(** * Banking system: bank.cpp and ledger.cpp

    A shallow embedding of the [Bank] class (src/src/bank.cpp, with
    src/include/bank.h) and of the worker loop (src/src/ledger.cpp).

    The C++ functions are written once, as programs over a small set of
    atomic actions (indexing the account array, locking and unlocking a
    pthread mutex, reading and writing a balance, printing a line, bumping a
    counter, touching the global ledger list).  The programs are then run
    - sequentially, by [run], for the functional properties, and
    - interleaved, by [pool_step], for the locking properties. *)

From Stdlib Require Import ZArith Lia.
From stdpp Require Import base tactics option list strings pretty.

Open Scope Z_scope.

(** ** Machine integers (LP64: [int] is 32 bits, [long] is 64 bits) *)

Definition INT_MIN : Z := - 2 ^ 31.
Definition INT_MAX : Z := 2 ^ 31 - 1.
Definition LONG_MIN : Z := - 2 ^ 63.
Definition LONG_MAX : Z := 2 ^ 63 - 1.

Definition in_int (z : Z) : bool := (INT_MIN <=? z) && (z <=? INT_MAX).
Definition in_long (z : Z) : bool := (LONG_MIN <=? z) && (z <=? LONG_MAX).

(** Implicit conversion of an [int] to [unsigned int]: reduction modulo 2^32. *)
Definition to_unsigned (z : Z) : Z := z mod 2 ^ 32.

(** [std::to_string] on an integer: its decimal numeral, with a leading minus
    sign for a negative value. *)
Definition to_string (z : Z) : string := pretty z.

(** ** Data model (bank.h) *)

(** The thread that executes an action; it is what a mutex remembers as its
    owner.  It is not the [workerID] argument, which is only printed. *)
Definition tid := nat.

(** A [pthread_mutex_t]: free, or held by a thread. *)
Definition mutex := option tid.

Record Account := mkAccount {
  accountID : Z;      (* unsigned int *)
  balance : Z;        (* long *)
  lock : mutex
}.

Record Bank := mkBank {
  num : Z;            (* int *)
  num_succ : Z;       (* int *)
  num_fail : Z;       (* int *)
  bank_lock : mutex;
  accounts : list Account   (* struct Account *accounts, [num] elements *)
}.

(** Modelled from the spec: [struct Ledger] is declared in include/ledger.h,
    which is not among the sources; ledger.cpp uses the fields below, and the
    spec gives the file format as four [int] fields
    [account other amount mode]. *)
Record Ledger := mkLedger {
  acc : Z;
  other : Z;
  amount : Z;
  mode : Z;
  ledgerID : Z
}.

(** Modelled from the spec: the mode constants of include/ledger.h,
    [0 = DEPOSIT], [1 = WITHDRAW], [2 = TRANSFER]. *)
Definition D : Z := 0.
Definition W : Z := 1.
Definition T : Z := 2.

Inductive lockid :=
| AccLock (i : Z)     (* accounts[i].lock *)
| BankLock            (* bank->bank_lock *)
| LedgerLock.         (* ledger_lock *)

Global Instance lockid_eq_dec : EqDecision lockid.
Proof. solve_decision. Defined.

(** One entry of the lock history (instrumentation: the program never reads
    it). *)
Inductive lock_op :=
| Acq (t : tid) (l : lockid)
| Rel (t : tid) (l : lockid).

(** Everything the threads share: the bank, the global [ledger] list with its
    lock, the lines written to [cout], and the lock history. *)
Record World := mkWorld {
  bank : Bank;
  ledger : list Ledger;
  ledger_lock : mutex;
  cout : list string;
  locklog : list lock_op
}.

(** *** Field updates *)

Definition set_lock (m : mutex) (a : Account) : Account :=
  mkAccount (accountID a) (balance a) m.
Definition set_balance (v : Z) (a : Account) : Account :=
  mkAccount (accountID a) v (lock a).

Definition with_accounts (l : list Account) (b : Bank) : Bank :=
  mkBank (num b) (num_succ b) (num_fail b) (bank_lock b) l.
Definition with_bank_lock (m : mutex) (b : Bank) : Bank :=
  mkBank (num b) (num_succ b) (num_fail b) m (accounts b).
Definition with_num_succ (n : Z) (b : Bank) : Bank :=
  mkBank (num b) n (num_fail b) (bank_lock b) (accounts b).
Definition with_num_fail (n : Z) (b : Bank) : Bank :=
  mkBank (num b) (num_succ b) n (bank_lock b) (accounts b).

Definition with_bank (b : Bank) (w : World) : World :=
  mkWorld b (ledger w) (ledger_lock w) (cout w) (locklog w).
Definition with_ledger (l : list Ledger) (w : World) : World :=
  mkWorld (bank w) l (ledger_lock w) (cout w) (locklog w).
Definition with_ledger_lock (m : mutex) (w : World) : World :=
  mkWorld (bank w) (ledger w) m (cout w) (locklog w).
Definition with_cout (c : list string) (w : World) : World :=
  mkWorld (bank w) (ledger w) (ledger_lock w) c (locklog w).
Definition log_lock (o : lock_op) (w : World) : World :=
  mkWorld (bank w) (ledger w) (ledger_lock w) (cout w) (locklog w ++ [o]).

(** [accounts[i]]: the element, or [None] when [i] is outside the array. *)
Definition lookup_account (w : World) (i : Z) : option Account :=
  if i <? 0 then None else accounts (bank w) !! Z.to_nat i.

(** In-place update of [accounts[i]] (there is no account of negative
    index). *)
Definition alter_account (f : Account → Account) (i : Z) (w : World) : World :=
  if i <? 0 then w
  else with_bank (with_accounts (alter f (Z.to_nat i) (accounts (bank w))) (bank w)) w.

(** The counters and the bank mutex, updated in place. *)
Definition set_bank_lock (m : mutex) (w : World) : World :=
  with_bank (with_bank_lock m (bank w)) w.
Definition set_num_succ (n : Z) (w : World) : World :=
  with_bank (with_num_succ n (bank w)) w.
Definition set_num_fail (n : Z) (w : World) : World :=
  with_bank (with_num_fail n (bank w)) w.

(** The state of a mutex; [None] when there is no such mutex (an account
    index outside the array). *)
Definition lock_of (w : World) (l : lockid) : option mutex :=
  match l with
  | AccLock i => lock <$> lookup_account w i
  | BankLock => Some (bank_lock (bank w))
  | LedgerLock => Some (ledger_lock w)
  end.

Definition set_mutex (l : lockid) (m : mutex) (w : World) : World :=
  match l with
  | AccLock i => alter_account (set_lock m) i w
  | BankLock => set_bank_lock m w
  | LedgerLock => with_ledger_lock m w
  end.

(** The world after thread [t] took mutex [l], after it gave it back, and
    after [v] was written to [accounts[i].balance]. *)
Definition acquired (t : tid) (l : lockid) (w : World) : World :=
  log_lock (Acq t l) (set_mutex l (Some t) w).
Definition released (t : tid) (l : lockid) (w : World) : World :=
  log_lock (Rel t l) (set_mutex l None w).
Definition stored (i v : Z) (w : World) : World :=
  alter_account (set_balance v) i w.

(** *** Observations used in the statements *)

Definition balance_of (w : World) (i : Z) : option Z :=
  balance <$> lookup_account w i.

Definition balances (w : World) : list Z := balance <$> accounts (bank w).

Definition num_accounts (w : World) : Z := Z.of_nat (length (accounts (bank w))).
○ ○ ○ ○ ○
EXERCISE REQUIREMENTS: Return the records in full. Omit nothing.

OUTPUT:
(** * Banking system: bank.cpp and ledger.cpp

    A shallow embedding of the [Bank] class (src/src/bank.cpp, with
    src/include/bank.h) and of the worker loop (src/src/ledger.cpp).

    The C++ functions are written once, as programs over a small set of
    atomic actions (indexing the account array, locking and unlocking a
    pthread mutex, reading and writing a balance, printing a line, bumping a
    counter, touching the global ledger list).  The programs are then run
    - sequentially, by [run], for the functional properties, and
    - interleaved, by [pool_step], for the locking properties. *)

From Stdlib Require Import ZArith Lia.
From stdpp Require Import base tactics option list strings pretty.

Open Scope Z_scope.

(** ** Machine integers (LP64: [int] is 32 bits, [long] is 64 bits) *)

Definition INT_MIN : Z := - 2 ^ 31.
Definition INT_MAX : Z := 2 ^ 31 - 1.
Definition LONG_MIN : Z := - 2 ^ 63.
Definition LONG_MAX : Z := 2 ^ 63 - 1.

Definition in_int (z : Z) : bool := (INT_MIN <=? z) && (z <=? INT_MAX).
Definition in_long (z : Z) : bool := (LONG_MIN <=? z) && (z <=? LONG_MAX).

(** Implicit conversion of an [int] to [unsigned int]: reduction modulo 2^32. *)
Definition to_unsigned (z : Z) : Z := z mod 2 ^ 32.

(** [std::to_string] on an integer: its decimal numeral, with a leading minus
    sign for a negative value. *)
Definition to_string (z : Z) : string := pretty z.

(** ** Data model (bank.h) *)

(** The thread that executes an action; it is what a mutex remembers as its
    owner.  It is not the [workerID] argument, which is only printed. *)
Definition tid := nat.

(** A [pthread_mutex_t]: free, or held by a thread. *)
Definition mutex := option tid.

Record Account := mkAccount {
  accountID : Z;      (* unsigned int *)
  balance : Z;        (* long *)
  lock : mutex
}.

Record Bank := mkBank {
  num : Z;            (* int *)
  num_succ : Z;       (* int *)
  num_fail : Z;       (* int *)
  bank_lock : mutex;
  accounts : list Account   (* struct Account *accounts, [num] elements *)
}.

(** Modelled from the spec: [struct Ledger] is declared in include/ledger.h,
    which is not among the sources; ledger.cpp uses the fields below, and the
    spec gives the file format as four [int] fields
    [account other amount mode]. *)
Record Ledger := mkLedger {
  acc : Z;
  other : Z;
  amount : Z;
  mode : Z;
  ledgerID : Z
}.

(** Modelled from the spec: the mode constants of include/ledger.h,
    [0 = DEPOSIT], [1 = WITHDRAW], [2 = TRANSFER]. *)
Definition D : Z := 0.
Definition W : Z := 1.
Definition T : Z := 2.

Inductive lockid :=
| AccLock (i : Z)     (* accounts[i].lock *)
| BankLock            (* bank->bank_lock *)
| LedgerLock.         (* ledger_lock *)

Global Instance lockid_eq_dec : EqDecision lockid.
Proof. solve_decision. Defined.

(** One entry of the lock history (instrumentation: the program never reads
    it). *)
Inductive lock_op :=
| Acq (t : tid) (l : lockid)
| Rel (t : tid) (l : lockid).

(** Everything the threads share: the bank, the global [ledger] list with its
    lock, the lines written to [cout], and the lock history. *)
Record World := mkWorld {
  bank : Bank;
  ledger : list Ledger;
  ledger_lock : mutex;
  cout : list string;
  locklog : list lock_op
}.

(** *** Field updates *)

Definition set_lock (m : mutex) (a : Account) : Account :=
  mkAccount (accountID a) (balance a) m.
Definition set_balance (v : Z) (a : Account) : Account :=
  mkAccount (accountID a) v (lock a).

Definition with_accounts (l : list Account) (b : Bank) : Bank :=
  mkBank (num b) (num_succ b) (num_fail b) (bank_lock b) l.
Definition with_bank_lock (m : mutex) (b : Bank) : Bank :=
  mkBank (num b) (num_succ b) (num_fail b) m (accounts b).
Definition with_num_succ (n : Z) (b : Bank) : Bank :=
  mkBank (num b) n (num_fail b) (bank_lock b) (accounts b).
Definition with_num_fail (n : Z) (b : Bank) : Bank :=
  mkBank (num b) (num_succ b) n (bank_lock b) (accounts b).

Definition with_bank (b : Bank) (w : World) : World :=
  mkWorld b (ledger w) (ledger_lock w) (cout w) (locklog w).
Definition with_ledger (l : list Ledger) (w : World) : World :=
  mkWorld (bank w) l (ledger_lock w) (cout w) (locklog w).
Definition with_ledger_lock (m : mutex) (w : World) : World :=
  mkWorld (bank w) (ledger w) m (cout w) (locklog w).
Definition with_cout (c : list string) (w : World) : World :=
  mkWorld (bank w) (ledger w) (ledger_lock w) c (locklog w).
Definition log_lock (o : lock_op) (w : World) : World :=
  mkWorld (bank w) (ledger w) (ledger_lock w) (cout w) (locklog w ++ [o]).

(** [accounts[i]]: the element, or [None] when [i] is outside the array. *)
Definition lookup_account (w : World) (i : Z) : option Account :=
  if i <? 0 then None else accounts (bank w) !! Z.to_nat i.

(** In-place update of [accounts[i]] (there is no account of negative
    index). *)
Definition alter_account (f : Account → Account) (i : Z) (w : World) : World :=
  if i <? 0 then w
  else with_bank (with_accounts (alter f (Z.to_nat i) (accounts (bank w))) (bank w)) w.

(** The counters and the bank mutex, updated in place. *)
Definition set_bank_lock (m : mutex) (w : World) : World :=
  with_bank (with_bank_lock m (bank w)) w.
Definition set_num_succ (n : Z) (w : World) : World :=
  with_bank (with_num_succ n (bank w)) w.
Definition set_num_fail (n : Z) (w : World) : World :=
  with_bank (with_num_fail n (bank w)) w.

(** The state of a mutex; [None] when there is no such mutex (an account
    index outside the array). *)
Definition lock_of (w : World) (l : lockid) : option mutex :=
  match l with
  | AccLock i => lock <$> lookup_account w i
  | BankLock => Some (bank_lock (bank w))
  | LedgerLock => Some (ledger_lock w)
  end.

Definition set_mutex (l : lockid) (m : mutex) (w : World) : World :=
  match l with
  | AccLock i => alter_account (set_lock m) i w
  | BankLock => set_bank_lock m w
  | LedgerLock => with_ledger_lock m w
  end.

(** The world after thread [t] took mutex [l], after it gave it back, and
    after [v] was written to [accounts[i].balance]. *)
Definition acquired (t : tid) (l : lockid) (w : World) : World :=
  log_lock (Acq t l) (set_mutex l (Some t) w).
Definition released (t : tid) (l : lockid) (w : World) : World :=
  log_lock (Rel t l) (set_mutex l None w).
Definition stored (i v : Z) (w : World) : World :=
  alter_account (set_balance v) i w.

(** *** Observations used in the statements *)

Definition balance_of (w : World) (i : Z) : option Z :=
  balance <$> lookup_account w i.

Definition balances (w : World) : list Z := balance <$> accounts (bank w).

Definition num_accounts (w : World) : Z := Z.of_nat (length (accounts (bank w))).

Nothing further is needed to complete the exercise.